The experimental installation is identic to the error measurement experiment shown in Section 3.1, meaning that the second installation is not needed. Before the experiment, the machine must be preheated according to the pre-defined preheating procedure. Both experiments were performed using the average and the compensated G code, whereas the DBB collected data were compared, aiming to verify the compensation effectiveness. The comparison results are shown in Fig. 15.

Fig. 15
figure 15

Comparison of the DBB data after spherical spiral path compensation (unit: mm)

The error of the data collected by the DBB with the trajectory angle can be seen in Fig. 15; it shows the difference in the DBB collected data before and after the compensation. The blue line represents the original machine tool geometric errors (the data collected by DBB before compensation), whereas the red line represents the data collected by DBB after using the NC compensation method. It can be seen that the NC compensation method reduces the geometric errors, while the residual errors cannot be compensated. The residual error is caused by position-dependent geometric errors (PDGEs) and other error sources, such as dynamic and thermal errors. For this reason, the machine tool still has some residual errors. Different from Lee’s work [30], he uses a DBB to construct a virtual regular tetrahedron within the workspace of a machine tool and measures the length of the six sides to evaluate the scale and squareness errors of the machine tool. Although the maximum deviation after the final compensation is reduced, some compensated results increase rather than decrease. In this paper, the maximum and average error values before compensation and the residual errors after the compensation are shown in Table 2.

Table 2 Comparison of geometric errors of machine tools (unit: mm)

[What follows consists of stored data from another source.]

(** ** What the handlers see of a request and of the store *)

Lemma own_prop_get ms k :
  obj_get ms k = match own_prop ms k with Some v => v | None => JUndefined end.
Proof.
  induction ms as [|[k' v'] ms IH]; cbn [obj_get own_prop]; [reflexivity|].
  destruct (bool_decide (k' = k)); [reflexivity|exact IH].
Qed.

Lemma own_prop_obj_set ms k v k' :
  own_prop (obj_set ms k v) k' = if bool_decide (k = k') then Some v else own_prop ms k'.
Proof.
  induction ms as [|[k0 v0] ms IH]; cbn [obj_set own_prop].
  - reflexivity.
  - destruct (decide (k0 = k)) as [->|Hne].
    + rewrite bool_decide_eq_true_2 by reflexivity. cbn [own_prop].
      destruct (bool_decide (k = k')); reflexivity.
    + rewrite bool_decide_eq_false_2 by exact Hne. cbn [own_prop]. rewrite IH.
      destruct (decide (k0 = k')) as [->|Hne'].
      * rewrite bool_decide_eq_true_2 by reflexivity.
        now rewrite bool_decide_eq_false_2 by congruence.
      * now rewrite (bool_decide_eq_false_2 (k0 = k')) by exact Hne'.
Qed.

Lemma obj_get_obj_set ms k v k' :
  obj_get (obj_set ms k v) k' = if bool_decide (k = k') then v else obj_get ms k'.
Proof.
  rewrite !own_prop_get, own_prop_obj_set.
  destruct (bool_decide (k = k')); reflexivity.
Qed.

Lemma own_prop_plain_set ms k v k' :
  own_prop (plain_set ms k v) k'
  = if bool_decide (k = proto_name) then own_prop ms k'
    else if bool_decide (k = k') then Some (JString v) else own_prop ms k'.
Proof.
  unfold plain_set. destruct (bool_decide (k = proto_name)); [reflexivity|].
  apply own_prop_obj_set.
Qed.

(** The own properties of the object [parseBody] builds: under every name
    but [__proto__], the last value sent. *)
Lemma parseBody_own req k :
  own_prop (parseBody req) k
  = if bool_decide (k = proto_name) then None
    else option_map JString (last_field k (req_form req)).
Proof.
  unfold parseBody, last_field.
  assert (Hgen : forall l acc r,
             own_prop acc k
             = (if bool_decide (k = proto_name) then None else option_map JString r) ->
             own_prop (fold_left (fun result kv => plain_set result (fst kv) (snd kv)) l acc) k
             = if bool_decide (k = proto_name) then None
               else option_map JString
                      (fold_left (fun r kv => if bool_decide (fst kv = k)
                                              then Some (snd kv) else r) l r)).
  { induction l as [|[k1 v1] l IH]; intros acc r Hacc; [exact Hacc|].
    cbn [fold_left fst snd]. apply IH. rewrite own_prop_plain_set.
    destruct (decide (k1 = k)) as [->|Hne].
    - rewrite (bool_decide_eq_true_2 (k = k)) by reflexivity.
      destruct (bool_decide (k = proto_name)); [exact Hacc|reflexivity].
    - rewrite (bool_decide_eq_false_2 (k1 = k)) by exact Hne.
      destruct (bool_decide (k1 = proto_name)); exact Hacc. }
  apply Hgen. now destruct (bool_decide (k = proto_name)).
Qed.

Lemma parseBody_get req k :
  k <> proto_name ->
  obj_get (parseBody req) k = opt_value (last_field k (req_form req)).
Proof.
  intros Hk. rewrite own_prop_get, parseBody_own.
  rewrite bool_decide_eq_false_2 by exact Hk.
  now destruct (last_field k (req_form req)).
Qed.

(** A field the plain server destructures is the last value sent under that
    name, and [undefined] when the name was not sent. *)
Lemma submitted_raw req k :
  str k <> proto_name ->
  submitted RawHttp req k = opt_value (last_field (str k) (req_form req)).
Proof. intros Hk. unfold submitted, body_of. now apply parseBody_get. Qed.

Lemma last_field_wf k form :
  Forall (fun kv : jsstring * jsstring => wf_string (snd kv)) form ->
  wf_field (last_field k form).
Proof.
  unfold last_field. intros Hwf.
  assert (Hgen : forall r, wf_field r ->
             wf_field (fold_left (fun r kv => if bool_decide (fst kv = k)
                                              then Some (snd kv) else r) form r)).
  { induction Hwf as [|kv l Hkv _ IH]; intros r Hr; [exact Hr|].
    cbn [fold_left]. apply IH. destruct (bool_decide (fst kv = k)); [exact Hkv|exact Hr]. }
  apply Hgen. exact I.
Qed.

Lemma storable_opt x : wf_field x -> storable (opt_value x).
Proof.
  destruct x as [s|]; intros H; [right; now constructor|now left].
Qed.

(** The fields the plain server reads are strings or absent: they can be
    stored. *)
Lemma wf_request_body req : wf_request req -> wf_body RawHttp req.
Proof.
  intros Hwf. unfold wf_body.
  rewrite !submitted_raw by (vm_compute; discriminate).
  repeat split; apply storable_opt, last_field_wf, Hwf.
Qed.

Lemma get_prop_email u :
  get_prop (user_value u) (str "email") = Normal (opt_value (u_email u)).
Proof. destruct u as [[a|] [b|] [c|]]; vm_compute; reflexivity. Qed.

Lemma strict_eq_opt a b : strict_eq (opt_value a) (opt_value b) = bool_decide (a = b).
Proof.
  destruct a as [s|], b as [t|]; cbn [opt_value strict_eq];
    try (symmetry; apply bool_decide_eq_false_2; discriminate);
    try (symmetry; apply bool_decide_eq_true_2; reflexivity).
  destruct (decide (s = t)) as [->|Hne].
  - now rewrite !bool_decide_eq_true_2.
  - rewrite !bool_decide_eq_false_2; congruence.
Qed.

Lemma get_email u : is_object u = true -> get_prop u (str "email") = Normal (email_of u).
Proof. destruct u; try discriminate. reflexivity. Qed.

Lemma get_password u :
  is_object u = true -> get_prop u (str "password") = Normal (password_of u).
Proof. destruct u; try discriminate. reflexivity. Qed.

Lemma truthy_object u : is_object u = true -> truthy u = true.
Proof. destruct u; try discriminate. reflexivity. Qed.

(** [users.find(u => u.email === email)] on a sequence of records. *)
Lemma find_has_email us email :
  Forall (fun u => is_object u = true) us ->
  Array_find (fun u => let* e := get_prop u (str "email") in
                       Normal (strict_eq e email))
             (JArray us)
  = Normal (match find (has_email email) us with
            | Some u => u
            | None => JUndefined
            end).
Proof.
  unfold Array_find. induction 1 as [|u us Hu _ IH]; [reflexivity|].
  cbn [find_first find]. rewrite (get_email u Hu). cbn [bind].
  unfold has_email at 1.
  destruct (strict_eq (email_of u) email); [reflexivity|exact IH].
Qed.

(** [users.find(u => u.email === email && u.password === password)]. *)
Lemma find_has_credentials us email password :
  Forall (fun u => is_object u = true) us ->
  Array_find (fun u => let* e := get_prop u (str "email") in
                       if strict_eq e email then
                         let* p := get_prop u (str "password") in
                         Normal (strict_eq p password)
                       else Normal false)
             (JArray us)
  = Normal (match find (has_credentials email password) us with
            | Some u => u
            | None => JUndefined
            end).
Proof.
  unfold Array_find. induction 1 as [|u us Hu _ IH]; [reflexivity|].
  cbn [find_first find]. rewrite (get_email u Hu). cbn [bind].
  unfold has_credentials at 1, has_email.
  destruct (strict_eq (email_of u) email); cbn [andb].
  - rewrite (get_password u Hu). cbn [bind].
    destruct (strict_eq (password_of u) password); [reflexivity|exact IH].
  - exact IH.
Qed.

Lemma truthy_found (f : value -> bool) us :
  Forall (fun u => is_object u = true) us ->
  truthy (match find f us with Some u => u | None => JUndefined end) = existsb f us.
Proof.
  induction 1 as [|u us Hu _ IH]; [reflexivity|]. cbn [find existsb].
  destruct (f u); [now apply truthy_object|exact IH].
Qed.

Lemma existsb_false_iff {A} (f : A -> bool) l :
  existsb f l = false <-> forall x, x ∈ l -> f x = false.
Proof.
  induction l as [|a l IH]; cbn [existsb].
  - split; [intros _ x Hx; now apply not_elem_of_nil in Hx|reflexivity].
  - rewrite orb_false_iff, IH. split.
    + intros [Ha Hl] x Hx. apply elem_of_cons in Hx as [->|Hx]; auto.
    + intros H. split; [apply H; left|intros x Hx; apply H; now right].
Qed.

Lemma existsb_true_iff {A} (f : A -> bool) l :
  existsb f l = true <-> exists x, x ∈ l /\ f x = true.
Proof.
  rewrite existsb_exists. split; intros (x & Hin & Hx); exists x;
    (split; [now apply list_elem_of_In|exact Hx]).
Qed.

Lemma store_read fs x : snd (readUsers fs) = Normal x -> readUsers fs = (fs, Normal x).
Proof.
  intros H. pose proof (readUsers_fs fs) as Hfs.
  destruct (readUsers fs) as [fs0 r]. cbn [fst snd] in *. congruence.
Qed.

(** A store of user records is a store of records. *)
Lemma store_holds_records fs us :
  store_holds fs us -> store_records fs (map user_value us).
Proof.
  intros H. split; [exact H|]. apply Forall_fmap, Forall_forall. reflexivity.
Qed.

(** The record as it is stored. *)
Lemma member_cases k x :
  (x = JUndefined /\ member k x = []) \/ (x <> JUndefined /\ member k x = [(str k, x)]).
Proof. destruct x; [left|right..]; split; (reflexivity || discriminate). Qed.

Lemma email_of_record n e p : email_of (record n e p) = e.
Proof.
  unfold record.
  destruct (member_cases "name" n) as [[_ ->]|[_ ->]],
           (member_cases "email" e) as [[-> ->]|[_ ->]],
           (member_cases "password" p) as [[_ ->]|[_ ->]];
    vm_compute; reflexivity.
Qed.

Lemma password_of_record n e p : password_of (record n e p) = p.
Proof.
  unfold record.
  destruct (member_cases "name" n) as [[_ ->]|[_ ->]],
           (member_cases "email" e) as [[_ ->]|[_ ->]],
           (member_cases "password" p) as [[-> ->]|[_ ->]];
    vm_compute; reflexivity.
Qed.

Lemma json_ok_member k x :
  storable x -> Forall (fun m => wf_string (fst m) /\ json_ok (snd m)) (member k x).
Proof.
  intros Hx. destruct (member_cases k x) as [[_ ->]|[Hne ->]]; [constructor|].
  destruct Hx as [Hx|Hx]; [contradiction|].
  repeat constructor; [apply str_wf|exact Hx].
Qed.

Lemma json_ok_record n e p :
  storable n -> storable e -> storable p -> json_ok (record n e p).
Proof.
  intros Hn He Hp. unfold record. constructor.
  - destruct (member_cases "name" n) as [[_ ->]|[_ ->]],
             (member_cases "email" e) as [[_ ->]|[_ ->]],
             (member_cases "password" p) as [[_ ->]|[_ ->]];
      cbn [app map fst]; apply (bool_decide_unpack _); vm_compute; reflexivity.
  - repeat apply Forall_app_2; now apply json_ok_member.
Qed.

Lemma json_ok_snoc us x : json_ok (JArray us) -> json_ok x -> json_ok (JArray (us ++ [x])).
Proof.
  intros Hus Hx. inversion Hus as [| | |vs Hvs|]; subst. constructor.
  apply Forall_app_2; [exact Hvs|]. now repeat constructor.
Qed.

(** The record a registration pushes and the record of [record] have the
    same text: a field that is [undefined] is not written. *)
Lemma member_texts_app gap indent a b :
  member_texts gap indent (a ++ b)
  = member_texts gap indent a ++ member_texts gap indent b.
Proof.
  induction a as [|[k x] a IH]; [reflexivity|]. cbn [app member_texts].
  destruct (serialize gap indent x); [cbn [app]; now rewrite IH|exact IH].
Qed.

Lemma member_texts_one gap indent k x :
  member_texts gap indent (member k x) = member_texts gap indent [(str k, x)].
Proof. destruct x; reflexivity. Qed.

Lemma member_texts_record gap indent n e p :
  member_texts gap indent [(str "name", n); (str "email", e); (str "password", p)]
  = member_texts gap indent (member "name" n ++ member "email" e ++ member "password" p).
Proof.
  rewrite !member_texts_app, !member_texts_one.
  change [(str "name", n); (str "email", e); (str "password", p)]
    with ([(str "name", n)] ++ [(str "email", e)] ++ [(str "password", p)]).
  now rewrite !member_texts_app.
Qed.

Lemma stringify_pushed us n e p :
  JSON_stringify
    (JArray (us ++ [JObject [(str "name", n); (str "email", e); (str "password", p)]])) 2
  = JSON_stringify (JArray (us ++ [record n e p])) 2.
Proof.
  unfold JSON_stringify. rewrite !serialize_array. do 2 f_equal.
  rewrite !map_app. f_equal. cbn [map]. f_equal.
  unfold element_text, record. rewrite !serialize_object.
  now rewrite member_texts_record.
Qed.

Lemma createToken_object ms : exists token, createToken (JObject ms) = Normal token.
Proof.
  rewrite createToken_segments. unfold encode_segment, JSON_stringify.
  rewrite serialize_object. cbn [Buffer_from bind]. eauto.
Qed.

(** The plain server runs, for a request with the method and URL of a route,
    the handler of that route. *)
Lemma server_handle r req :
  req_method req = str (fst (route_line r)) ->
  req_url req = str (snd (route_line r)) ->
  server req = handle RawHttp r req.
Proof.
  intros Hm Hu. unfold server, is_request. rewrite Hm, Hu.
  destruct r; reflexivity.
Qed.

(** A login only reads, whatever the store file contains. *)
Lemma login_reads_only v req fs : fst (handle v PostLogin req fs) = fs.
Proof.
  pose proof (readUsers_fs fs) as Hfs.
  destruct v; cbn [handle];
    unfold raw_post_login, express_post_login, io_bind, lift, io_ret;
    (destruct (readUsers fs) as [fs0 [users| |]]; cbn [fst] in Hfs; subst fs0;
     try reflexivity;
     destruct (Array_find _ users) as [found| |]; try reflexivity;
     destruct (negb (truthy found)); try reflexivity;
     destruct (createToken _); reflexivity).
Qed.

(** ** Registration and login *)

(** Each form handler reads its fields and goes on as the other variant
    does. *)
Lemma handle_register v req :
  handle v PostRegister req
  = register_tail v (submitted v req "name") (submitted v req "email")
                  (submitted v req "password").
Proof. destruct v; reflexivity. Qed.

Lemma handle_login v req :
  handle v PostLogin req
  = login_tail v (submitted v req "email") (submitted v req "password").
Proof. destruct v; reflexivity. Qed.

Based on the presented table and figures, it can be concluded that the difference in the error detection data of the DBB before and after the error compensation is significant; the overall error compensation effect is improved. Therefore, the spherical spiral experiment has verified that the spherical S-shaped path can effectively detect the machine tool squareness error.

5 Conclusions

The contribution of this paper is to propose a novel method for measuring the machine tool squareness error. By experimentally comparing the states before and after the compensation, the authors have proven the effectiveness of the squareness error detection method using the proposed spherical S-shaped paths. Some conclusions are given as follows:

  • In the previous studies, the error was measured on planar circular paths, carrying out multiple experimental measurements, while the error measurements and experimental verification in this article are carried out in spherical coordinates. The presented method does not require repeated installation settings, and three translation axes are linked. Thus, the presented method is convenient and gives results promptly.

  • The article uses different methods to solve the problem that the DBB acquisition rate is not synchronized with the machine tool movement.

  • In this paper, the spherical spiral paths are proposed for error compensation. It is different from the method of using the original path for experimental compensation verification in the reference.

  • By experimentally comparing the states before and after compensation, the residual error after compensation is 75% less than that before compensation. Therefore, the effectiveness of measuring the squareness error by spherical S-shaped paths is verified.